Le consensus de Beijing plutôt que le consensus de Washington ?
Ces quelques critiques n’altèrent en rien la qualité de l’ouvrage de Pál Nyíri qui, je l’espère, continuera à nous donner des publications aussi riches pour comprendre un pays sur lequel le monde entier a les yeux braqués mais dont la mécompréhension actuelle n’a d’égale que la surreprésentation médiatique. On ne peut que conseiller la lecture de ce livre à tous ceux qui veulent aujourd’hui comprendre la portée du consensus de Beijing, fondé sur l’idée qu’un État autoritaire peut rester durablement au pouvoir dès lors qu’il est à même de développer le pays et de donner à ses citoyens l’idée d’une conscience identitaire forte d’attachement à la Nation.
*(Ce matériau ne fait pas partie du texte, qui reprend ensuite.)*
Lemma settle_all slack k :
  net_ok (k_net k) → ∃ k', rtc (clocked_step slack) k k' ∧ same_time k k' ∧ ∀ t, settled k' t.
Proof.
  intros Hok.
  assert (∀ l : list nat, ∃ k', rtc (clocked_step slack) k k' ∧ net_ok (k_net k') ∧ same_time k k' ∧
    (∀ t, t ∈ l → settled k' t) ∧ ∀ t, t ∉ l → point_of (k_net k') t = point_of (k_net k) t) as Hl.
  { intros l. induction l as [|t l (k1 & Hr1 & Hok1 & [Hc1 Hu1] & Hs1 & Ho1)].
    - exists k. split; [apply rtc_refl|]. split_and!; try done. by intros t ?%not_elem_of_nil.
    - destruct (settle_one slack k1 t Hok1) as (k2 & Hr2 & Hok2 & [Hc2 Hu2] & Hs2 & Ho2).
      exists k2. split; [by etrans|]. split; [done|]. split; [split; congruence|]. split.
      + intros t' [->|Ht']%elem_of_cons; [done|]. destruct (decide (t' = t)) as [->|Hne]; [done|].
        specialize (Hs1 _ Ht'). unfold settled in *. by rewrite Ho2, Hc2, Hu2.
      + intros t' [Hne Hn]%not_elem_of_cons. rewrite Ho2 by done. by apply Ho1. }
  destruct (Hl (map_to_list (n_requests (k_net k))).*1) as (k' & Hr & _ & Hst & Hs & Ho).
  exists k'. split; [done|]. split; [done|]. intros t.
  destruct (decide (t ∈ (map_to_list (n_requests (k_net k))).*1)) as [|Hn]; [auto|].
  unfold settled. rewrite Ho by done. unfold point_of.
  destruct (n_requests (k_net k) !! t) as [r|] eqn:Er; [|done]. exfalso. apply Hn, list_elem_of_fmap.
  exists (t, r). split; [done|]. by apply elem_of_map_to_list.
Qed.

(** With everybody settled it is the lock alone that time may have to wait for. *)
Lemma settled_ticks slack k e :
  (0 ≤ slack)%Z → (∀ t, settled k t) → (0 ≤ e)%Z → (k_clock k < k_until k → k_clock k + e ≤ k_until k)%Z →
  ∃ k', clocked_step slack k k' ∧ k_clock k' = (k_clock k + e)%Z ∧ k_until k' = k_until k ∧ k_net k' = k_net k.
Proof.
  intros Hsl Hs He Hu. destruct k as [n now bg sc un mo]. simpl in *.
  exists (mkClocked n (now + e) bg sc un mo). split; [|done]. constructor; [done|]. intros t p d Ep Hd.
  specialize (Hs t). unfold settled in Hs. simpl in Hs. rewrite Ep in Hs. unfold deadline in Hd.
  destruct p; simpl in Hd; simplify_eq; lia.
Qed.

Lemma time_passes slack k T :
  (0 ≤ slack)%Z → clocked_ok slack k → ∃ k', rtc (clocked_step slack) k k' ∧ (T ≤ k_clock k')%Z.
Proof.
  intros Hsl Hok.
  assert (∀ k, net_ok (k_net k) → (k_until k ≤ k_clock k)%Z →
    ∃ k', rtc (clocked_step slack) k k' ∧ (T ≤ k_clock k')%Z) as Hfree.
  { clear k Hok. intros k Hn Hf. destruct (settle_all slack k Hn) as (k1 & Hr1 & [Hc1 Hu1] & Hs1).
    destruct (settled_ticks slack k1 (Z.max 0 (T - k_clock k1)) Hsl Hs1) as (k2 & Hs2 & Hc2 & _); [lia|lia|].
    exists k2. split; [by eapply rtc_r|]. lia. }
  destruct (Z.le_gt_cases (k_until k) (k_clock k)) as [Hf|Hf]; [apply Hfree; [apply (ck_net _ _ Hok)|done]|].
  destruct (settle_all slack k (ck_net _ _ Hok)) as (k1 & Hr1 & [Hc1 Hu1] & Hs1).
  destruct (settled_ticks slack k1 (k_until k1 - k_clock k1) Hsl Hs1) as (k2 & Hs2 & Hc2 & Hu2 & En); [lia|lia|].
  assert (clocked_ok slack k2) as Hok2.
  { eapply rtc_invariant; [eapply rtc_r; [exact Hr1|exact Hs2]|exact Hok|]. intros ???. by apply clocked_ok_step. }
  destruct (Hfree k2 (ck_net _ _ Hok2)) as (k3 & Hr3 & H3); [lia|].
  exists k3. split; [|done]. etrans; [exact Hr1|]. by eapply rtc_l.
Qed.

(** ** Property *)

(** C3: every proxied request ends, in time: whatever agents, streams, sweeps and other
    requests do, the goroutine of an HTTP request has returned from
    [SendRequestToAgent], with a response or an error, at the latest 35 seconds after
    the call, five more for each agent that was registered when the lock of the
    connections was taken (at most [k_most]: who holds the lock may be stopping the
    HTTP servers of all of them, and the request waits for it before the lookup), and
    seven times the delay with which the runtime lets a goroutine go on.  Nothing stops
    the clock: until it has returned the goroutine can go on by a step of its own,
    unless it waits for the lock, which is given back in time; and from every reachable
    state any later time can be reached. *)
Theorem requests_end_in_time slack asm start k :
  from_option asm_inv True asm → from_option asm_view ∅ asm = ∅ → (0 ≤ slack)%Z →
  rtc (clocked_step slack) (clocked_init asm start) k →
  (∀ t p, point_of (k_net k) t = Some p →
    ((k_begun k t + 35 * second + 5 * second * Z.of_nat (k_most k) + 7 * slack < k_clock k)%Z →
       ∃ msg ch r, n_requests (k_net k) !! t = Some (RDone msg ch r)) ∧
    (p ≠ AtDone → p ≠ AtLookup ∨ (k_until k ≤ k_clock k)%Z →
       ∃ k' p', clocked_step slack k k' ∧ k_clock k' = k_clock k ∧
         point_of (k_net k') t = Some p' ∧ rank p < rank p')) ∧
  (k_until k ≤ k_clock k + 5 * second * Z.of_nat (k_most k) + slack)%Z ∧
  ∀ T, ∃ k', rtc (clocked_step slack) k k' ∧ (T ≤ k_clock k')%Z.
Proof.
  intros Hi Hv Hsl Hr. pose proof (clocked_reachable_ok _ _ _ _ Hi Hv Hsl Hr) as Hok. split_and!.
  - intros t p Ep. split.
    + intros Hlate. destruct (ck_times _ _ Hok _ _ Ep) as (Hb & Ha & _).
      assert (p = AtDone) as ->.
      { destruct (decide (p = AtDone)) as [|Hp]; [done|exfalso].
        assert (rank p < rank AtDone) as Hlt by (destruct p; simpl in *; [lia..|done]).
        pose proof (arrival_later slack (k_most k) _ _ Hsl Hlt) as Hl.
        pose proof (leaves_in_time _ _ _ _ Hsl Hok Ep Hp). simpl in Hl.
        unfold hold, serverShutdownTimeout, sendTimeout, requestTimeout, second in *. lia. }
      unfold point_of in Ep. destruct (n_requests (k_net k) !! t) as [r|] eqn:Er; [|done].
      injection Ep as Ep. destruct r; simpl in Ep; try done; [by destruct (sending _ _)|by eexists _, _, _].
    + intros Hp Hfree. pose proof (ck_net _ _ Hok) as Hn. destruct k as [n now bg sc un mo]. simpl in *.
      destruct (goroutine_goes_on _ _ _ Hn Ep Hp) as (n' & p' & Hgo). pose proof Hgo as (_ & _ & Hlt & Ep' & _).
      exists (mkClocked n' now (begin_stamp n now bg) (restamp n n' now sc) un mo), p'.
      split_and!; [by eapply clocked_go|done..].
  - pose proof (ck_until _ _ Hok) as Hu. unfold hold, serverShutdownTimeout in Hu. lia.
  - intros T. by apply time_passes.
Qed.
End Proofs.

(** ** A request to an agent that is not connected *)

Module Unanswered.
Notation step := (clocked_step (S := option string) OneExchange.ids OneExchange.tls OneExchange.urls
  OneExchange.serve OneExchange.order second).
Definition msg : ProxyMessage := OneExchange.msg.
Definition res : result ProxyMessage :=
  Err (Wrapf "failed to send request to agent" (Errorf "agent not found: a")).

(** It begins at 0, finds the lock taken, for a second, fails at the lookup, and a
    minute passes. *)
Lemma unanswered_reachable : ∃ k, rtc step (clocked_init Reconnect.fresh_asm 0) k ∧
  k_clock k = (61 * second)%Z ∧ k_begun k 7 = 0%Z ∧ k_most k = 0 ∧
  n_requests (k_net k) = {[7 := RDone msg 0 res]}.
Proof.
  eexists. split.
  - eapply rtc_l; [apply k_act; [apply (f_call _ _ _ _ _ _ _ _ _ _ _ _ 7 "a" msg); [done|done|]|by left|left; lia]|].
    { intros t' x Hx. by rewrite lookup_empty in Hx. }
    eapply rtc_l; [apply k_act; [eapply (f_register _ _ _ _ _ _ _ _ _ _ _ _ _ _ _ _ 7); runs|by left|left; lia]|].
    eapply rtc_l; [apply (k_lock _ _ _ _ _ _ _ _ _ _ _ _ second)|].
    { lia. }
    { intros t _. unfold restamp, clocked_init. repeat case_decide; lia. }
    { vm_compute. by split. }
    eapply rtc_l; [apply (k_tick _ _ _ _ _ _ _ _ _ _ _ _ second); [unfold second; lia|]|].
    { intros t p d _. unfold deadline, restamp. intros Hd. destruct p; simpl in Hd; simplify_eq;
        repeat case_decide; unfold sendTimeout, requestTimeout, second in *; lia. }
    eapply rtc_l; [apply k_act; [eapply (f_lookup_failed _ _ _ _ _ _ _ _ _ _ _ _ _ _ _ _ 7); runs|by left|left; unfold second; lia]|].
    eapply rtc_l; [apply k_act; [eapply (f_return _ _ _ _ _ _ _ _ _ _ _ _ _ _ _ _ 7); runs|by left|left; unfold second; lia]|].
    eapply rtc_once, (k_tick _ _ _ _ _ _ _ _ _ _ _ _ (60 * second)); [unfold second; lia|].
    intros t p d Ep Hd. exfalso. destruct (decide (t = 7)) as [->|Hne].
    + vm_compute in Ep. by injection Ep as <-.
    + unfold point_of in Ep. simpl in Ep. by rewrite !lookup_insert_ne, lookup_empty in Ep by done.
  - split_and!; vm_compute; reflexivity.
Qed.
End Unanswered.

Lemma requests_end_in_time_witness :
  ∃ k : clocked (S := option string), k_clock k = (61 * second)%Z ∧
    (∃ msg ch r, n_requests (k_net k) !! 7 = Some (RDone msg ch r)) ∧
    ∃ k', rtc Unanswered.step k k' ∧ (120 * second ≤ k_clock k')%Z.
Proof.
  destruct Unanswered.unanswered_reachable as (k & Hr & Hc & Hb & Hm & Hq). exists k. split; [exact Hc|].
  assert (point_of (k_net k) 7 = Some AtDone) as Ep.
  { unfold point_of. rewrite Hq. reflexivity. }
  destruct (requests_end_in_time OneExchange.ids OneExchange.tls OneExchange.urls OneExchange.serve
    OneExchange.order second Reconnect.fresh_asm 0 k) as (Hend & _ & Ht).
  - exact Reconnect.fresh_inv.
  - exact Reconnect.fresh_empty.
  - unfold second. lia.
  - exact Hr.
  - split; [|exact (Ht _)]. destruct (Hend 7 AtDone Ep) as [Hdone _]. apply Hdone.
    rewrite Hc, Hb, Hm. unfold second. lia.
Defined.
À l’inverse du consensus de Washington qui fonde son idéologie sur la nécessité de la démocratie comme base d’un développement économique, le consensus de Beijing a, lui, pour principe de ne pas interférer dans les affaires nationales. C’est d’ailleurs pour cela que le modèle a fait des émules dans les pays africains gouvernés par une main de fer. Toutefois, la chute successive de ce type de régime au Proche et Moyen-Orient au début de l’année 2011 doit nous faire réfléchir sur la pertinence de ce modèle… La Chine, elle, tient bon. Pour combien de temps ?
Pál Nyíri, Mobility and cultural authority in contemporary China, 2010 Seattle-London, University of Washington Press, 2010.